In 1999, after 51 years of performing, Page won her first
Grammy for traditional pop vocal performance for Live at Carnegie Hall -
The 50th Anniversary Concert. Page was planning to attend a special
ceremony on Feb. 9 in Los Angeles where she was to receive a lifetime achievement
award from The Recording Academy.
Neil Portnow, the Academy's president and CEO, said he
spoke with Page and she had been 'grateful and excited' to receive
the honor. 'Our industry has lost a remarkable talent and a true gift, and
our sincere condolences go out to her family, friends and fans who were
inspired by her work.'
Page was born Nov. 8, 1927, in Claremore, Okla. The family
of three boys and eight girls moved a few years later to nearby Tulsa.

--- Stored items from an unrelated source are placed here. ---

Lemma daemonless_statement {A} (f : Db → Result (A * Db) SqlError) : daemonless (statement f).
Proof.
  intros d w. unfold statement. simpl. case_match; [done|].
  by destruct (f (w_db w)) as [[]|].
Qed.

Lemma daemonless_now : daemonless (gets w_now : M World E DateTime).
Proof. done. Qed.

Lemma daemonless_new_id : daemonless (new_id : M World E string).
Proof. done. Qed.

Lemma daemonless_publish ev : daemonless (publish ev : M World E unit).
Proof. done. Qed.
End daemonless.

Lemma daemonless_require_pool : daemonless require_pool.
Proof. intros d w. unfold require_pool. simpl. by destruct (w_pool w). Qed.

#[export] Hint Resolve daemonless_bind daemonless_ret daemonless_throw_if daemonless_ok_or
  daemonless_map_err daemonless_best_effort daemonless_statement daemonless_now
  daemonless_new_id daemonless_publish daemonless_require_pool : daemonless.

(** *** Best-effort calls *)

Section exec_proofs.
Context {env : Env}.

Lemma total_on_job_complete id : total (on_job_complete id).
Proof.
  intros w. unfold result, on_job_complete. case_match; [done|].
  by destruct (resolve_next_transfer id w) as [[[]|] ?].
Qed.
(* ===== verification/Trace.v ===== *)
(** * Traceability

    [crates/mes-db/src/repo_trace.rs] and [crates/mes-edge/src/trace.rs]: lots and serials,
    the genealogy graph and its recursive forward and backward traces, holds, and the issue
    of material, which an active hold blocks. The endpoints that share their name with the
    repository call they wrap carry the suffix [_endpoint]. *)

From S2P Require Import Prelude Lifecycle Barcode Schema Sql Sample Moves.

(** An entity of the genealogy: its type (["lot"] or ["serial"]) and its id. *)
Abbreviation Entity := (string * string)%type.

Record TraceNode := mkTraceNode {
  tn_entity_type : string; tn_entity_id : string; tn_ref_no : option string; tn_depth : Z
}.

Definition tn_entity (n : TraceNode) : Entity := (tn_entity_type n, tn_entity_id n).

Record LotInput := mkLotInput {
  li_lot_no : string; li_part_id : string; li_qty : option Decimal; li_uom : option string
}.

Record SerialInput := mkSerialInput {
  sri_serial_no : string; sri_part_id : string; sri_lot_id : option string
}.

Record GenealogyEdgeInput := mkGenealogyEdgeInput {
  gi_parent_type : string; gi_parent_id : string; gi_child_type : string;
  gi_child_id : string; gi_qty : option Decimal
}.

Record IssueMaterialInput := mkIssueMaterialInput {
  ii_lot_id : option string; ii_serial_id : option string; ii_qty : Decimal;
  ii_wo_operation_id : option string
}.

Record HoldInput := mkHoldInput {
  hi_entity_type : string; hi_entity_id : string; hi_reason : option string
}.

(** ** The recursive query

    [WITH RECURSIVE tr ... UNION ALL ... WHERE tr.depth < 64]: each round joins the rows of
    the round before with the edges, duplicates kept. *)

Definition parent_of (g : GenealogyRow) : Entity := (gn_parent_type g, gn_parent_id g).
Definition child_of (g : GenealogyRow) : Entity := (gn_child_type g, gn_child_id g).

Definition edges_from (source target : GenealogyRow → Entity) (gs : list GenealogyRow)
    (x : Entity) : list Entity :=
  map target (select (λ g, bool_decide (source g = x)) gs).

Fixpoint rounds (fuel : nat) (next : Entity → list Entity) (depth : Z)
    (frontier : list Entity) : list (Entity * Z) :=
  match fuel with
  | O => []
  | S fuel' => map (λ x, (x, depth)) frontier ++
                 rounds fuel' next (depth + 1) (flat_map next frontier)
  end.

Definition max_depth : nat := 64.

Definition tr (source target : GenealogyRow → Entity) (gs : list GenealogyRow)
    (root : Entity) : list (Entity * Z) :=
  let next := edges_from source target gs in rounds max_depth next 1 (next root).

(** [COALESCE(l.lot_no, s.serial_no)] over the two outer joins on primary keys *)
Definition ref_no_of (db : Db) (x : Entity) : option string :=
  if String.eqb x.1 "lot" then lt_lot_no <$> first_where (by_id Lots x.2) (db Lots)
  else if String.eqb x.1 "serial" then
    sl_serial_no <$> first_where (by_id Serials x.2) (db Serials)
  else None.

(** [MIN(t.depth)] of the group of [x] *)
Definition min_depth (rows : list (Entity * Z)) (x : Entity) : Z :=
  match map snd (select (λ r, bool_decide (r.1 = x)) rows) with
  | [] => 0
  | d :: ds => foldr Z.min d ds
  end.

(** [ORDER BY depth, ref_no], nulls last *)
Definition node_le (a b : TraceNode) : bool :=
  (tn_depth a <? tn_depth b) ||
  ((tn_depth a =? tn_depth b) &&
   match tn_ref_no a, tn_ref_no b with
   | Some x, Some y => bool_decide (String.le x y)
   | Some _, None => true
   | None, Some _ => false
   | None, None => true
   end).

(** [to_nodes] of the grouped rows *)
Definition trace_nodes (source target : GenealogyRow → Entity) (root : Entity) (db : Db) :
    list TraceNode :=
  let rows := tr source target (db Genealogy) root in
  sort_by node_le
    (map (λ x, mkTraceNode x.1 x.2 (ref_no_of db x) (min_depth rows x))
       (remove_dups (map fst rows))).

Section trace.
Context {env : Env}.
Abbreviation Repo := (M World RepoError).
Abbreviation Api := (M World ApiErr).

(** ** Repository *)

Definition create_lot (lot_no part_id : string) (qty : Decimal) (uom : string) :
    Repo LotRow :=
  id ← new_id;
  now ← gets w_now;
  map_err map_sqlx (insert Lots (mkLotRow id lot_no part_id qty uom now now)).

Definition create_serial (serial_no part_id : string) (lot_id : option string) :
    Repo SerialRow :=
  id ← new_id;
  now ← gets w_now;
  map_err map_sqlx (insert Serials (mkSerialRow id serial_no part_id lot_id now now)).

Definition same_edge (a b : GenealogyRow) : bool :=
  bool_decide (parent_of a = parent_of b ∧ child_of a = child_of b).

Definition add_genealogy (parent_type parent_id child_type child_id : string)
    (qty : option Decimal) : Repo unit :=
  id ← new_id;
  now ← gets w_now;
  map_err map_sqlx (insert_or_ignore Genealogy same_edge
    (mkGenealogyRow id parent_type parent_id child_type child_id qty now)) ;;
  mret tt.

She got her stage name working at radio station KTUL, which
had a 15-minute program sponsored by Page Milk Co. The regular Patti Page
singer left and was replaced by Fowler, who took the name with her on the road
to stardom.
Page was discovered by Jack Rael, a band leader who was
making a stop in Tulsa in 1946 when he heard Page sing on the radio. Rael
called KTUL asking where the broadcast originated. When told Page was a local
singer, he quickly arranged an interview and abandoned his career to be Page's
manager.
A year later she signed a contract with Mercury Records and
began appearing in nightclubs in the Chicago area.
Her first major hit was With My Eyes Wide Open I'm
Dreaming, but she got noticed a few years earlier in 1947 with Confess.
She created a distinctive sound for the music industry on
that song by overdubbing her own voice when she didn't have enough money to
hire backup singers for the single.
'We would have to pay for all those expenses because
Mercury felt that I had not as yet received any national recognition that would
merit Mercury paying for it,' Page once said.
A beautiful legend: Patti became famous for her sweet and lilting voice on the radio in the 1940s
Confess
was enough of a hit that Rael convinced
Mercury to let Page try full four-part harmony by overdubbing. The
result was With My Eyes Wide Open I'm Dreaming. The label read, 'Vocals
by Patti Page, Patti Page, Patti Page and Patti Page.'
Tennessee Waltz, her biggest selling record,
was a fluke.
Because Christmas was approaching, Mercury Records wanted
Page to record Boogie Woogie Santa Claus in 1950.
Page and Rael got hold of Tennessee Waltz,
convinced that a pop artist could make a smash hit out of it. Mercury agreed to
put it on the B-side of the Christmas song.
'Mercury
wanted to concentrate on a Christmas song and
they didn't want anything with much merit on the flip side,' Page said.
'They didn't want any disc jockeys to turn the Christmas record over.
The
title of that great Christmas song was Boogie Woogie Santa Claus,
and no one ever heard of it.'
Tennessee Waltz became the first pop tune that
crossed over into a big country hit.
The waltz was on the charts for 30 weeks, 12 of them in the
top 10, and eventually sold more than 10 million copies, behind only White Christmas by Bing Crosby at the time.
She received the Pioneer Award from the Academy of Country
Music in 1980. She also is a member of the Oklahoma Jazz Hall of Fame.
In her later career, Page and husband Jerry Filiciotto
spent half the year living in Southern California and half in an 1830s
farmhouse in New Hampshire. He died in 2009.
Page is survived by her son, Daniel O'Curran, daughter
Kathleen Ginn and sister Peggy Layton.